- **Exercise prompt**: Here are the records. Write out exactly the lines between the one holding "(** X10: an" and the one holding "event ∈ StateEdge.sources edge ->", inclusive.

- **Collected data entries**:

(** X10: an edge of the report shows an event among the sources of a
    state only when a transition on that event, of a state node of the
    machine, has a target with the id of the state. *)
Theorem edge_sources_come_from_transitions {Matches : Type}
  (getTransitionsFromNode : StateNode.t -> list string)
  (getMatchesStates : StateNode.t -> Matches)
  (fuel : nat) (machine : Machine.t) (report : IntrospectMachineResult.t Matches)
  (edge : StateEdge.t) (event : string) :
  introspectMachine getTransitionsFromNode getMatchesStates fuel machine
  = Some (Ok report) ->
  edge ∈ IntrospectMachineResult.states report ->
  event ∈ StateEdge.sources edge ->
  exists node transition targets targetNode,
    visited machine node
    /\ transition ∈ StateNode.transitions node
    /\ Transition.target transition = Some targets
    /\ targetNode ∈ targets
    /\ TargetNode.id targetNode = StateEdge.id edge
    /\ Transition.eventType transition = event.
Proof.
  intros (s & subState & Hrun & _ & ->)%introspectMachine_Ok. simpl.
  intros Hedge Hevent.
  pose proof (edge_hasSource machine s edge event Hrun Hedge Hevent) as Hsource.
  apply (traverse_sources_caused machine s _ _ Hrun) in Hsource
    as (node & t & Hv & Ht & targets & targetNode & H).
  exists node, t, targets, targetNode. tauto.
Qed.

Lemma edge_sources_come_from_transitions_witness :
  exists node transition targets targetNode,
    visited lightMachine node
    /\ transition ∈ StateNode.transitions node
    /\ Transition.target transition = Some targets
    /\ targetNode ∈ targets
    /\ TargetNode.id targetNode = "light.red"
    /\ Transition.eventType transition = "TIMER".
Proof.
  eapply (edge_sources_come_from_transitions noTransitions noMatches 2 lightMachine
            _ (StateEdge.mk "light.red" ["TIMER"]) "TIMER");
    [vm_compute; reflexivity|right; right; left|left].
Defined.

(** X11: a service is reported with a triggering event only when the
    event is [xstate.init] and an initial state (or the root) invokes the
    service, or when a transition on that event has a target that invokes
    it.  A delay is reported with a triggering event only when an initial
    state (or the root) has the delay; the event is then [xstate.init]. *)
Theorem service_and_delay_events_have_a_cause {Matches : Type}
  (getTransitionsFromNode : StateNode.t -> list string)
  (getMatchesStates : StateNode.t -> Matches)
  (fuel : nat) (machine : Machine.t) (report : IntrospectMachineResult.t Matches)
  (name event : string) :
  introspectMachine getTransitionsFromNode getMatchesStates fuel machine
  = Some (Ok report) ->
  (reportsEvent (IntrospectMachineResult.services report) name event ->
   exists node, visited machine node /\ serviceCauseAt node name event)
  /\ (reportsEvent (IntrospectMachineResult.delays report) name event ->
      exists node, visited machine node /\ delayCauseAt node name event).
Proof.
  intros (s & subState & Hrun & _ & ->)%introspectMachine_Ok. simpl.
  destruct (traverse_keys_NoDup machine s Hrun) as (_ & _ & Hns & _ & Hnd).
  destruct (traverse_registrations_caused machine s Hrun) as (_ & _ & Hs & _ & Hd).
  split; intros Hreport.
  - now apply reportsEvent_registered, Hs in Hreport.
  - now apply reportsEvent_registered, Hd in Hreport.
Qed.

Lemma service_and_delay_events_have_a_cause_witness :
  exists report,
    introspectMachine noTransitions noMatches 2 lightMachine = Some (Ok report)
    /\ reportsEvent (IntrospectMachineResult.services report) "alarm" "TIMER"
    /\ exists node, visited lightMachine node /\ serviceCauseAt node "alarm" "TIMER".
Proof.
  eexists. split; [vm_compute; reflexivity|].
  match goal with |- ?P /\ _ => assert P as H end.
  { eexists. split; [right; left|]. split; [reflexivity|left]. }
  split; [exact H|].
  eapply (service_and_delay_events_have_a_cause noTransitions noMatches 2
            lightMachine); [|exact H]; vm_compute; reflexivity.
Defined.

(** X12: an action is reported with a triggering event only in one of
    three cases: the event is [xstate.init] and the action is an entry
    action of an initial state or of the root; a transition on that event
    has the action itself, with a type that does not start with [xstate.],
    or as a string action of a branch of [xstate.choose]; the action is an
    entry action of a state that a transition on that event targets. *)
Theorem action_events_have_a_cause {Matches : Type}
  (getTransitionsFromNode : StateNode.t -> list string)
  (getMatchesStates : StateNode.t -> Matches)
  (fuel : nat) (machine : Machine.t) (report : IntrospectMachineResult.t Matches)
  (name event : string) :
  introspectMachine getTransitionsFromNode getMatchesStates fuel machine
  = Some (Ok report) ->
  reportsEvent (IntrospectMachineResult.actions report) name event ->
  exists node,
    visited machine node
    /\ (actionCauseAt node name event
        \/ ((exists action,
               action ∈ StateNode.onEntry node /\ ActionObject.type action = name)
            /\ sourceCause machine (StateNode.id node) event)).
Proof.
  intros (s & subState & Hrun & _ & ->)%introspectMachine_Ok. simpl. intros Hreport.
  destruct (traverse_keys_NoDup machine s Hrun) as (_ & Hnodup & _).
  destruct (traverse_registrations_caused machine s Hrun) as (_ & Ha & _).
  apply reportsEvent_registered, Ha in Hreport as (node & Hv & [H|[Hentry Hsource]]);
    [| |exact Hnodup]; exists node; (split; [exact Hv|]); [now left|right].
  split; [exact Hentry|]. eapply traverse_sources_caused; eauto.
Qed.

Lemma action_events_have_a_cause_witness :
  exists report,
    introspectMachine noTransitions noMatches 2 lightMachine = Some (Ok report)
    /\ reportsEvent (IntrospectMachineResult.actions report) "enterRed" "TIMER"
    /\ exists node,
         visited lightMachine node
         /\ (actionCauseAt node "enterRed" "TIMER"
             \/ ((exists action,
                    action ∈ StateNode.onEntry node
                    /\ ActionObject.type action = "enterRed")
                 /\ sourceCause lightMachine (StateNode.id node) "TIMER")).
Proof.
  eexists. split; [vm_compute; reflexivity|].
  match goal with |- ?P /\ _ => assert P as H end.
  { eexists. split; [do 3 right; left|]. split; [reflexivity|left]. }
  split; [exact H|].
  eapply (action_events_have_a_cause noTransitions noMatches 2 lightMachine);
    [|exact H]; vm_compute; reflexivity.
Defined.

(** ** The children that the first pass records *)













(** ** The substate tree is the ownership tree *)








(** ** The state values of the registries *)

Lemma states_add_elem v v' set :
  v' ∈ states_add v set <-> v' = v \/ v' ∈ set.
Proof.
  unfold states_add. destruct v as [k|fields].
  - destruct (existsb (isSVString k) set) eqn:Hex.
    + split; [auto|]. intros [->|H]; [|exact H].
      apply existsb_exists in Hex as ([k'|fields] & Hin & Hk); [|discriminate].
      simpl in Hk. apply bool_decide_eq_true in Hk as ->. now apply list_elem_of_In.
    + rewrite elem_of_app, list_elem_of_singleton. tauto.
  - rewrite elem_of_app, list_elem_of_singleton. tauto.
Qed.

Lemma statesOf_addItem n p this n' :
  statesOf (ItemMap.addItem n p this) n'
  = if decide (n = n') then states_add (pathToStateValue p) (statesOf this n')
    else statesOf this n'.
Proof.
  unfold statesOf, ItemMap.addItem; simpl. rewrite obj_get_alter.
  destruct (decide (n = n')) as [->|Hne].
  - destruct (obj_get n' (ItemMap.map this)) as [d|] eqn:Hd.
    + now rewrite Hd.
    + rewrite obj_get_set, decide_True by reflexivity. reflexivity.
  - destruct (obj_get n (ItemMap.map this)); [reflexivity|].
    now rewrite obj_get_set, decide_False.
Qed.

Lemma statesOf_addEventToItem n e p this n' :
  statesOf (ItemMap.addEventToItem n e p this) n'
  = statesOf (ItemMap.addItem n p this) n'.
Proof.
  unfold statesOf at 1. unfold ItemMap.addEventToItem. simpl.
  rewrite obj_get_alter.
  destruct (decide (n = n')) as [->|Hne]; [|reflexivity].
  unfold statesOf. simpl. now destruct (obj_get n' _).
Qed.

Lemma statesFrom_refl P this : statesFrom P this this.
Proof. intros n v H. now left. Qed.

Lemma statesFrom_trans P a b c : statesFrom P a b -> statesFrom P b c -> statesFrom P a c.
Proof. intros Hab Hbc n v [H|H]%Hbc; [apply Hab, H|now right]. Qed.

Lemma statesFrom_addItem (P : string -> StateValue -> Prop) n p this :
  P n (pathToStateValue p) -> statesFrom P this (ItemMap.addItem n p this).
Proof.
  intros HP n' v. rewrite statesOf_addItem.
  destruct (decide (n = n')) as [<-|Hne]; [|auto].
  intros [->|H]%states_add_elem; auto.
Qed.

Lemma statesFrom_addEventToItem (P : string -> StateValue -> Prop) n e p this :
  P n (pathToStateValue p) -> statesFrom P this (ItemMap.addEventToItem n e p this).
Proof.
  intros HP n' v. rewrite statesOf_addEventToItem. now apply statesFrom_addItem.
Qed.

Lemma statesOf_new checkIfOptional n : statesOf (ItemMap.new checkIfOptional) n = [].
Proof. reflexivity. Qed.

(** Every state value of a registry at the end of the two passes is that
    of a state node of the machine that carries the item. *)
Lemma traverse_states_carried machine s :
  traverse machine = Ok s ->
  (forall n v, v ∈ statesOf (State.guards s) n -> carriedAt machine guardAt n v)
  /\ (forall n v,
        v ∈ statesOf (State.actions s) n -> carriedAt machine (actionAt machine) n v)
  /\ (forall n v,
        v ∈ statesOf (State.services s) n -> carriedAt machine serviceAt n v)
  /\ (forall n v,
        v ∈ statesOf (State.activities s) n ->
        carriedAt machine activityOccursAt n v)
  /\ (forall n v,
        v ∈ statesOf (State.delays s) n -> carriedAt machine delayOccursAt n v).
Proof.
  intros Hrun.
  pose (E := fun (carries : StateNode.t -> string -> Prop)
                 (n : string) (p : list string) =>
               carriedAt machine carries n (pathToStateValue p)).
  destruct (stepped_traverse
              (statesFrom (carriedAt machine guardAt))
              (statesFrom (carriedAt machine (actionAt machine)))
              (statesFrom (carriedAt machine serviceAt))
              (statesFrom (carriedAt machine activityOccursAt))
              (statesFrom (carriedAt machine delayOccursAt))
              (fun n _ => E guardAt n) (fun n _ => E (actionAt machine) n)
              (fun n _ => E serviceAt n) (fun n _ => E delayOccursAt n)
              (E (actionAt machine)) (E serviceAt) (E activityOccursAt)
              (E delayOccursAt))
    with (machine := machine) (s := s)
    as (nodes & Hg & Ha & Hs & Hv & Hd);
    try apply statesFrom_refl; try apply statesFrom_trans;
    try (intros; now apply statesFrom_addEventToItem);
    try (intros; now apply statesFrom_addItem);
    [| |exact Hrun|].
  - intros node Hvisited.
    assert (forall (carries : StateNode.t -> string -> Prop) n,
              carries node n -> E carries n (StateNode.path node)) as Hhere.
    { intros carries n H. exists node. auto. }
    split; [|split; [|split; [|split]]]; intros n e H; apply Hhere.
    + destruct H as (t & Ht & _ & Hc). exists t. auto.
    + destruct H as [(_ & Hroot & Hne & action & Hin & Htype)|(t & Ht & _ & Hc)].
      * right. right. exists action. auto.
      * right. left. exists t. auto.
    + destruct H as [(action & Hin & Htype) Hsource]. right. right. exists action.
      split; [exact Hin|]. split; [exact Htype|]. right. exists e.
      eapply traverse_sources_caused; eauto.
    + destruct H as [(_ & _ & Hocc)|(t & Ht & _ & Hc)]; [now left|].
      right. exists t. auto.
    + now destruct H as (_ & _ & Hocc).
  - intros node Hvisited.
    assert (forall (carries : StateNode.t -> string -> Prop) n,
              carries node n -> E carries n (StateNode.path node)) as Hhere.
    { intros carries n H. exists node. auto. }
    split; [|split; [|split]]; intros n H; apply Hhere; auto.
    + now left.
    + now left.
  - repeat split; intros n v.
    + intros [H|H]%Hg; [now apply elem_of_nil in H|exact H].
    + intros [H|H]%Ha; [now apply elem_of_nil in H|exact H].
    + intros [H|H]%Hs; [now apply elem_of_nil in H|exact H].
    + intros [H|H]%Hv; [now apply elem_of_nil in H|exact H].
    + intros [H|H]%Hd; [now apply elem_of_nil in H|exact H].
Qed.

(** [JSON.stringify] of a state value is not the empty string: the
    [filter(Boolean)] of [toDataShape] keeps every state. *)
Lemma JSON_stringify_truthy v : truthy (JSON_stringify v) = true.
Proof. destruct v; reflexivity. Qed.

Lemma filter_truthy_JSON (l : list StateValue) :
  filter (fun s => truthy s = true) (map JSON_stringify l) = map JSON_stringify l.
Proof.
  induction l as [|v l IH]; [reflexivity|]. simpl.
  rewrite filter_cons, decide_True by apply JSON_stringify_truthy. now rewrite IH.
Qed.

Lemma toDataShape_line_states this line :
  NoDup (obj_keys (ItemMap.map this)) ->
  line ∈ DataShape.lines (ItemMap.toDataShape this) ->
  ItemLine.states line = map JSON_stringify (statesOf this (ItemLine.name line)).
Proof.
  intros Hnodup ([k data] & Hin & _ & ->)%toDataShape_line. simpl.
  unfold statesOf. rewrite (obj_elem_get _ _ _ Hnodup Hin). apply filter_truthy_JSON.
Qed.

==

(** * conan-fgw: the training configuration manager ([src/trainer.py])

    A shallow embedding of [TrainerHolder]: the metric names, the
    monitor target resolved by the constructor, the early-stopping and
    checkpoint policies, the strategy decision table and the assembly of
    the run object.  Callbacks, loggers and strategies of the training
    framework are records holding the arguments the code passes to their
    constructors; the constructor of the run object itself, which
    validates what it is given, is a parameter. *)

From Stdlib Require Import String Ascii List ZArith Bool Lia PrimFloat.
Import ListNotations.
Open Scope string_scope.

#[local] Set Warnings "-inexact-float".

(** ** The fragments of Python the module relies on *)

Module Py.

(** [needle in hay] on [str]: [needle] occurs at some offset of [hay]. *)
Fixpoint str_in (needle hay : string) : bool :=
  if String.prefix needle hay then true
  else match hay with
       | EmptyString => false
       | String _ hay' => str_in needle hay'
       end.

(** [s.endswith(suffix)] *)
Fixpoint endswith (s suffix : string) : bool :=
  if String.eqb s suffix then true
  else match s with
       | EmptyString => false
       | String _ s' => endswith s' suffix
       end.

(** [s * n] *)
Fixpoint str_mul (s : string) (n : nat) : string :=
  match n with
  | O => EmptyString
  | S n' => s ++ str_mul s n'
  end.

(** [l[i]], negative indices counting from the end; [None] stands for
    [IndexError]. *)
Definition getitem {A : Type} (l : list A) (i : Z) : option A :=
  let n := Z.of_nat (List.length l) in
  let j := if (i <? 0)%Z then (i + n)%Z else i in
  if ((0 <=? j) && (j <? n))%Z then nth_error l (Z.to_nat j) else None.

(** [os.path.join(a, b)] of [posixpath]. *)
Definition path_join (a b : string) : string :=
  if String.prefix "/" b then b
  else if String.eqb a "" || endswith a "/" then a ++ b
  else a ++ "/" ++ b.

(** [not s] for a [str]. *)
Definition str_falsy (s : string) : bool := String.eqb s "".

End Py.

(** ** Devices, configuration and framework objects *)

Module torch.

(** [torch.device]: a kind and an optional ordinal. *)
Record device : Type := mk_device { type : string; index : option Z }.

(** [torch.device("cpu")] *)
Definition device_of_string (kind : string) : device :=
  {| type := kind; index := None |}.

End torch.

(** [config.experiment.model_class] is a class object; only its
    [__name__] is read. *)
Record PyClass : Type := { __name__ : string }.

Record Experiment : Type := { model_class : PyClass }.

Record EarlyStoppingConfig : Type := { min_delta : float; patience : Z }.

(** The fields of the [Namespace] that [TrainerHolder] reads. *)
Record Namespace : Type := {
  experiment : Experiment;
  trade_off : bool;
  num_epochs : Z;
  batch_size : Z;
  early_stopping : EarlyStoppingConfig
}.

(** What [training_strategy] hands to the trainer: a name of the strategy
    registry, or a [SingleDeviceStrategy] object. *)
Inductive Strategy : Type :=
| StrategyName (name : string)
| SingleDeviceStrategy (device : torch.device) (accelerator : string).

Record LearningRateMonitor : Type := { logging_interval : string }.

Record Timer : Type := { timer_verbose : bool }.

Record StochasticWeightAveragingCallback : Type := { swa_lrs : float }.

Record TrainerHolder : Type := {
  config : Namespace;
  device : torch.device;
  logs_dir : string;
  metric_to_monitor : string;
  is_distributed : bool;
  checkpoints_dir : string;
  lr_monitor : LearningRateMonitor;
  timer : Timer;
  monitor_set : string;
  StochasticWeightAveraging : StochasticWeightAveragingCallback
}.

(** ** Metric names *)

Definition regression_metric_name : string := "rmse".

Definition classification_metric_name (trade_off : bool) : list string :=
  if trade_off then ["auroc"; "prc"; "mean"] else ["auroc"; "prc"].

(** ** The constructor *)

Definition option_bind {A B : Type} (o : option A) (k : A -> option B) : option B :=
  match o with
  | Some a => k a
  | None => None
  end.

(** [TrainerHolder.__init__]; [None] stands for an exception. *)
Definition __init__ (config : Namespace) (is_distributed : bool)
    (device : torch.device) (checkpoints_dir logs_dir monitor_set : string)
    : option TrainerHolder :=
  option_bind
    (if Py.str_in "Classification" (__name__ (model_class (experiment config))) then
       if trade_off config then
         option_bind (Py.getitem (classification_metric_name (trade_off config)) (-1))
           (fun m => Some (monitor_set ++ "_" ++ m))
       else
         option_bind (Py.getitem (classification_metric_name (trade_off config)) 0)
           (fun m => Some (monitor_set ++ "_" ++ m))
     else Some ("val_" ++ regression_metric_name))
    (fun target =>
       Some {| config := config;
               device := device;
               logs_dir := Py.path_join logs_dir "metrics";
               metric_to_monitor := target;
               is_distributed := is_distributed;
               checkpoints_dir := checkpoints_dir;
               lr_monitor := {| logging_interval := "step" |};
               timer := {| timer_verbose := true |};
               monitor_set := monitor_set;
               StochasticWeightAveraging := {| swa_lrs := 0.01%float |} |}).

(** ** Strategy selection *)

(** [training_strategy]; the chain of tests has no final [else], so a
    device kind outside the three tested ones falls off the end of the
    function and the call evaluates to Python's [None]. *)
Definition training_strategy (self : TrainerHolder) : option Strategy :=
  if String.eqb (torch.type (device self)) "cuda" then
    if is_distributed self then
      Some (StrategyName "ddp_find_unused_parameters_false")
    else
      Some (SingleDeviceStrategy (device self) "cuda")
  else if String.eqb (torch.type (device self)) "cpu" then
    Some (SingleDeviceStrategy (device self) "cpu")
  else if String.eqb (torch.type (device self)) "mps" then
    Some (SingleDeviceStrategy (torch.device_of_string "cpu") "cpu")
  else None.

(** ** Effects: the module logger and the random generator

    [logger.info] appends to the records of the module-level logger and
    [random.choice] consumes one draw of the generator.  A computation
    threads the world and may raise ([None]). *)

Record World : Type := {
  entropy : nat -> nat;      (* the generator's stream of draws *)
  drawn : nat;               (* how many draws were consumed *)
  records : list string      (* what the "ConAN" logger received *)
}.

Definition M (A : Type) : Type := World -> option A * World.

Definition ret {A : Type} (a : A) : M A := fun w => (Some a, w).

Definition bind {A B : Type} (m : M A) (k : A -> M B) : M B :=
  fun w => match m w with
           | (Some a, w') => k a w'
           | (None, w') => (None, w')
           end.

- **Task solution**:
(** X10: an edge of the report shows an event among the sources of a
    state only when a transition on that event, of a state node of the
    machine, has a target with the id of the state. *)
Theorem edge_sources_come_from_transitions {Matches : Type}
  (getTransitionsFromNode : StateNode.t -> list string)
  (getMatchesStates : StateNode.t -> Matches)
  (fuel : nat) (machine : Machine.t) (report : IntrospectMachineResult.t Matches)
  (edge : StateEdge.t) (event : string) :
  introspectMachine getTransitionsFromNode getMatchesStates fuel machine
  = Some (Ok report) ->
  edge ∈ IntrospectMachineResult.states report ->
  event ∈ StateEdge.sources edge ->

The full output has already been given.